Lemma shard_targets_spec tts target_dicts acc new :
  for_each target_dicts acc (shard_target tts) = Ok new →
  NoDup (acc.*1 ++ concat (shard_names tts <$> target_dicts.*1)) →
  ∃ ls, new = acc ++ concat ls ∧ Forall2 (pieces tts) target_dicts ls.
Proof.
  revert acc. induction target_dicts as [|[t d] target_dicts IH]; intros acc Hl Hnd; cbn in Hl.
  - injection Hl as <-. exists []. by rewrite app_nil_r.
  - apply bind_Ok in Hl as (acc1&Ht&Hl). cbn [fmap list_fmap concat] in Hnd. cbn in Hnd.
    assert (∃ l, acc1 = acc ++ l ∧ pieces tts (t, d) l) as (l&->&Hp).
    { unfold shard_target in Ht. unfold pieces. unfold shard_names at 1 in Hnd. cbn [fst snd] in *.
      destruct (dict_get tts t) as [n|].
      - eapply add_shards_spec; [exact Ht|]. rewrite app_assoc in Hnd. by apply NoDup_app in Hnd as (?&_).
      - injection Ht as <-. exists [(t, d)]. split; [|done]. apply dict_set_fresh.
        cbn in Hnd. rewrite <- Permutation_middle, NoDup_cons, elem_of_app in Hnd. tauto. }
    apply IH in Hl as (ls&->&Hls).
    + exists (l :: ls). cbn. split; [by rewrite <- app_assoc|]. by constructor.
    + rewrite fmap_app, (pieces_keys _ _ _ Hp). by rewrite <- app_assoc.
Qed.

Lemma shard_dependencies_keys tts (l l' : targets) : map_result (shard_dependencies tts) l = Ok l' → l'.*1 = l.*1.
Proof.
  intros Hl%map_result_Ok. induction Hl as [|p p' l l' Hp _ IH]; [done|]. cbn. rewrite IH. f_equal.
  unfold shard_dependencies in Hp. inv_ok. done.
Qed.

Lemma concat_pieces_keys tts target_dicts ls :
  Forall2 (pieces tts) target_dicts ls → (concat ls).*1 = concat (shard_names tts <$> target_dicts.*1).
Proof.
  induction 1 as [|t l ts ls Ht _ IH]; [done|]. cbn. rewrite fmap_app, IH. by rewrite (pieces_keys _ _ _ Ht).
Qed.

(** A target whose dependencies are the shards of [dependencies]. *)
Definition with_dependencies (shards : list (string * nat)) (dependencies : list string) (d : pydict) : pydict :=
  dict_set d "dependencies" (VList (VStr <$> concat (shard_names shards <$> dependencies))).
(** The [i]th of [n] shards of a target, before its dependencies are sharded. *)
Definition shard_of (name : string) (sources : list pyval) (i n : nat) (d : pydict) : pydict :=
  dict_set (dict_set d "target_name" (VStr (_ShardName name i))) "sources" (VList (every_nth i n sources)).

Lemma shard_dict_Ok t d n i shard :
  shard_dict t d n i = Ok shard →
  ∃ name sources, dict_get d "target_name" = Some (VStr name) ∧ dict_get_default d "sources" (VList []) = VList sources
    ∧ shard = shard_of name sources i n d.
Proof.
  unfold shard_dict. intros Hs. apply bind_Ok in Hs as (name&Hname&Hs). apply bind_Ok in Hname as (v&Hv&Hname).
  unfold dict_index in Hv. destruct (dict_get d "target_name") as [v'|]; [|done]. injection Hv as ->.
  destruct v as [name'| | |]; try done. injection Hname as ->.
  apply bind_Ok in Hs as (sources&Hsources&[= <-]). unfold dict_get_default in *. rewrite dict_get_set in Hsources.
  rewrite decide_False in Hsources by done. exists name, sources. split_and!; [done| |done].
  by destruct (default (VList []) (dict_get d "sources")); simplify_eq/=.
Qed.

Lemma shard_dependencies_Ok tts t d p :
  shard_dependencies tts (t, d) = Ok p →
  ∃ dependencies, get_strs d "dependencies" = Ok dependencies ∧ p = (t, with_dependencies tts dependencies d).
Proof. unfold shard_dependencies. cbn [fst snd]. intros (deps&Hd&[= <-])%bind_Ok. by exists deps. Qed.

Lemma get_strs_shard_of name sources i n d : get_strs (shard_of name sources i n d) "dependencies" = get_strs d "dependencies".
Proof.
  unfold get_strs, dict_get_default, shard_of. by rewrite !dict_get_set, !decide_False.
Qed.

(** Sharding.  A target with a number of shards stands for its shards in the list of the
    targets, in the dictionary and in every list of dependencies; each shard is a
    copy of the target with a name of its own and its share of the sources, the shares are a
    partition of the sources, and nothing else is changed; provided that the names of
    the shards are not those of other targets. *)
Theorem ShardTargets_correct target_list target_dicts new_list new_dicts shards :
  ShardTargets target_list target_dicts = Ok (new_list, new_dicts) → gather_shards target_dicts = Ok shards →
  NoDup (concat (shard_names shards <$> dict_keys target_dicts)) →
  new_list = concat (shard_names shards <$> target_list)
  ∧ dict_keys new_dicts = concat (shard_names shards <$> dict_keys target_dicts)
  ∧ ∀ t d, (t, d) ∈ target_dicts →
    (dict_get shards t = None →
       ∃ dependencies, get_strs d "dependencies" = Ok dependencies
         ∧ dict_get new_dicts t = Some (with_dependencies shards dependencies d))
    ∧ (∀ n, dict_get shards t = Some n → 0 < n →
       ∃ name sources dependencies, dict_get d "target_name" = Some (VStr name)
         ∧ dict_get_default d "sources" (VList []) = VList sources ∧ get_strs d "dependencies" = Ok dependencies
         ∧ (∀ i, i < n → dict_get new_dicts (_ShardName t i)
              = Some (with_dependencies shards dependencies (shard_of name sources i n d)))
         ∧ concat ((λ i, every_nth i n sources) <$> seq 0 n) ≡ₚ sources).
Proof.
  unfold ShardTargets. intros Hrun Hshards Hnd. rewrite Hshards in Hrun. cbn [mbind result_bind] in Hrun.
  apply bind_Ok in Hrun as (dicts1&Hloop&Hrun). apply bind_Ok in Hrun as (dicts2&Hdeps&[= <- <-]).
  apply shard_targets_spec in Hloop as (ls&->&Hpieces); [|exact Hnd]. cbn [app] in Hdeps.
  pose proof (concat_pieces_keys _ _ _ Hpieces) as Hkeys. pose proof (shard_dependencies_keys _ _ _ Hdeps) as Hkeys2.
  apply map_result_Ok in Hdeps. split; [done|]. split; [unfold dict_keys; by rewrite Hkeys2, Hkeys|].
  assert (Hwf : dict_wf dicts2) by (unfold dict_wf, dict_keys in *; by rewrite Hkeys2, Hkeys).
  assert (Hget : ∀ t d, (t, d) ∈ concat ls → ∃ dependencies, get_strs d "dependencies" = Ok dependencies
    ∧ dict_get dicts2 t = Some (with_dependencies shards dependencies d)).
  { intros t d [k Hk]%list_elem_of_lookup. destruct (Forall2_lookup_l _ _ _ _ _ Hdeps Hk) as (p&Hp&Hrel).
    apply shard_dependencies_Ok in Hrel as (deps&Hd&->). exists deps. split; [done|].
    apply dict_In_get; [done|]. by eapply list_elem_of_lookup_2. }
  intros t d [k Hk]%list_elem_of_lookup. destruct (Forall2_lookup_l _ _ _ _ _ Hpieces Hk) as (l&Hl&Hpiece).
  assert (Hin : ∀ p, p ∈ l → p ∈ concat ls).
  { intros p Hp. apply elem_of_concat. exists l. split; [done|]. by eapply list_elem_of_lookup_2. }
  unfold pieces in Hpiece. cbn [fst snd] in Hpiece. split.
  - intros Hnone. rewrite Hnone in Hpiece. subst l. apply Hget, Hin. by left.
  - intros n Hn Hpos. rewrite Hn in Hpiece.
    assert (Hshard : ∀ i, i < n → ∃ shard, (_ShardName t i, shard) ∈ l ∧ shard_dict t d n i = Ok shard).
    { intros i Hi. destruct (Forall2_lookup_l _ _ _ i i Hpiece) as ([k' shard]&Hp&Hk'&Hs); [by apply lookup_seq|].
      cbn in *. subst k'. exists shard. split; [by eapply list_elem_of_lookup_2|done]. }
    destruct (Hshard 0 Hpos) as (s0&Hs0&Hd0). apply shard_dict_Ok in Hd0 as (name&sources&Hname&Hsources&->).
    destruct (Hget _ _ (Hin _ Hs0)) as (deps&Hd&_). rewrite get_strs_shard_of in Hd.
    exists name, sources, deps. split_and!; [done..| |by apply every_nth_partition].
    intros i Hi. destruct (Hshard i Hi) as (si&Hsi&Hdi). apply shard_dict_Ok in Hdi as (name'&sources'&Hname'&Hsources'&->).
    rewrite Hname in Hname'. rewrite Hsources in Hsources'. simplify_eq.
    destruct (Hget _ _ (Hin _ Hsi)) as (deps'&Hd'&->). rewrite get_strs_shard_of, Hd in Hd'. by injection Hd' as <-.
Qed.

Definition sample_targets : targets :=
  [("a.gyp:base#target", [("target_name", VStr "base"); ("msvs_shard", VStr "2");
                          ("sources", VList [VStr "1.c"; VStr "2.c"; VStr "3.c"])]);
   ("a.gyp:app#target", [("target_name", VStr "app"); ("dependencies", VList [VStr "a.gyp:base#target"])])].

Lemma ShardTargets_correct_witness :
  gather_shards sample_targets = Ok [("a.gyp:base#target", 2)]
  ∧ ∃ new_list new_dicts, ShardTargets (sample_targets.*1) sample_targets = Ok (new_list, new_dicts)
    ∧ new_list = ["a.gyp:base_0#target"; "a.gyp:base_1#target"; "a.gyp:app#target"].
Proof.
  split; [vm_compute; reflexivity|]. eexists _, _. split; [vm_compute; reflexivity|].
  refine (proj1 (ShardTargets_correct (sample_targets.*1) sample_targets _ _ [("a.gyp:base#target", 2)] _ _ _)).
  - vm_compute. reflexivity.
  - vm_compute. reflexivity.
  - apply (bool_decide_unpack _). vm_compute. exact I.
Defined.

(** ** The shims *)

Lemma update_sub_Ok d key f d' :
  update_sub d key f = Ok d' →
  ∃ sub sub', f sub = Ok sub' ∧ dict_get d' key = Some (VDict sub') ∧ ∀ k, k ≠ key → dict_get d' k = dict_get d k.
Proof.
  unfold update_sub, dict_setdefault. intros Hu. destruct (dict_get d key) as [v|] eqn:Hk.
  - apply bind_Ok in Hu as (sub&_&Hu). apply bind_Ok in Hu as (sub'&Hf&[= <-]). exists sub, sub'.
    split_and!; [done|by rewrite dict_get_set, decide_True|]. intros k Hne. by rewrite dict_get_set, decide_False by congruence.
  - apply bind_Ok in Hu as (sub&[= <-]&Hu). apply bind_Ok in Hu as (sub'&Hf&[= <-]). exists [], sub'.
    split_and!; [done|by rewrite dict_get_set, decide_True|]. intros k Hne.
    by rewrite !dict_get_set, !decide_False by congruence.
Qed.

Lemma sub_dict_set d k sub : sub_dict (dict_set d k (VDict sub)) k = Ok sub.
Proof. unfold sub_dict, dict_index. by rewrite dict_get_set, decide_True. Qed.
Lemma sub_dict_get d k sub : dict_get d k = Some (VDict sub) → sub_dict d k = Ok sub.
Proof. unfold sub_dict, dict_index. by intros ->. Qed.
Lemma sub_dict_set_ne d k k' v : k ≠ k' → sub_dict (dict_set d k v) k' = sub_dict d k'.
Proof. intros Hne. unfold sub_dict, dict_index. by rewrite dict_get_set, decide_False. Qed.

Lemma update_config_Ok target_dict c f target_dict' :
  update_config target_dict c f = Ok target_dict' →
  ∃ config config', f config = Ok config' ∧ config_of target_dict' c = Ok config'
    ∧ (∀ c', c' ≠ c → config_of target_dict' c' = config_of target_dict c')
    ∧ ∀ k, k ≠ "configurations" → dict_get target_dict' k = dict_get target_dict k.
Proof.
  unfold update_config, config_of. intros (cs&Hcs&Hu)%bind_Ok. apply bind_Ok in Hu as (config&Hc&Hu).
  apply bind_Ok in Hu as (config'&Hf&[= <-]). exists config, config'. rewrite sub_dict_set, Hcs. cbn [mbind result_bind].
  split_and!; [done|apply sub_dict_set|intros c' Hne; by apply sub_dict_set_ne|].
  intros k Hk. by rewrite dict_get_set, decide_False by congruence.
Qed.

Lemma GetPdbPath_Ok target_dict c vars path target_dict' :
  _GetPdbPath target_dict c vars = Ok (path, target_dict') →
  (∀ c', c' ≠ c → config_of target_dict' c' = config_of target_dict c')
  ∧ ∀ k, k ≠ "configurations" → dict_get target_dict' k = dict_get target_dict k.
Proof.
  unfold _GetPdbPath. intros (td&Htd&Hp)%bind_Ok. apply update_config_Ok in Htd as (?&?&_&_&Hc&Hk).
  assert (td = target_dict') as ->; [|by split].
  repeat match goal with
  | H : (_ ≫= _) = Ok _ |- _ => apply bind_Ok in H as (?&_&H)
  | H : match ?x with _ => _ end = Ok _ |- _ => destruct x
  | H : Ok _ = Ok _ |- _ => by injection H as _ ->
  end.
Qed.

(** Where the shim and the target have the path of the program database. *)
Definition compiler_pdb (configurations : pydict) (c : string) : result pyval :=
  config ← sub_dict configurations c; msvs ← sub_dict config "msvs_settings";
  compiler ← sub_dict msvs "VCCLCompilerTool"; dict_index compiler "ProgramDataBaseFileName".
Definition linker_pdb (target_dict : pydict) (c : string) : result pyval :=
  config ← config_of target_dict c; msvs ← sub_dict config "msvs_settings";
  linker ← sub_dict msvs "VCLinkerTool"; dict_index linker "ProgramDatabaseFile".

* Prompt: Starting at the line that contains "Lemma concat_pieces_keys tts" and stopping after the line that contains "shard_dependencies tts (t, d) = Ok p →", write out every line exactly as it appears above, and no other line.

* Your response:
Lemma concat_pieces_keys tts target_dicts ls :
  Forall2 (pieces tts) target_dicts ls → (concat ls).*1 = concat (shard_names tts <$> target_dicts.*1).
Proof.
  induction 1 as [|t l ts ls Ht _ IH]; [done|]. cbn. rewrite fmap_app, IH. by rewrite (pieces_keys _ _ _ Ht).
Qed.

(** A target whose dependencies are the shards of [dependencies]. *)
Definition with_dependencies (shards : list (string * nat)) (dependencies : list string) (d : pydict) : pydict :=
  dict_set d "dependencies" (VList (VStr <$> concat (shard_names shards <$> dependencies))).
(** The [i]th of [n] shards of a target, before its dependencies are sharded. *)
Definition shard_of (name : string) (sources : list pyval) (i n : nat) (d : pydict) : pydict :=
  dict_set (dict_set d "target_name" (VStr (_ShardName name i))) "sources" (VList (every_nth i n sources)).

Lemma shard_dict_Ok t d n i shard :
  shard_dict t d n i = Ok shard →
  ∃ name sources, dict_get d "target_name" = Some (VStr name) ∧ dict_get_default d "sources" (VList []) = VList sources
    ∧ shard = shard_of name sources i n d.
Proof.
  unfold shard_dict. intros Hs. apply bind_Ok in Hs as (name&Hname&Hs). apply bind_Ok in Hname as (v&Hv&Hname).
  unfold dict_index in Hv. destruct (dict_get d "target_name") as [v'|]; [|done]. injection Hv as ->.
  destruct v as [name'| | |]; try done. injection Hname as ->.
  apply bind_Ok in Hs as (sources&Hsources&[= <-]). unfold dict_get_default in *. rewrite dict_get_set in Hsources.
  rewrite decide_False in Hsources by done. exists name, sources. split_and!; [done| |done].
  by destruct (default (VList []) (dict_get d "sources")); simplify_eq/=.
Qed.

Lemma shard_dependencies_Ok tts t d p :
  shard_dependencies tts (t, d) = Ok p →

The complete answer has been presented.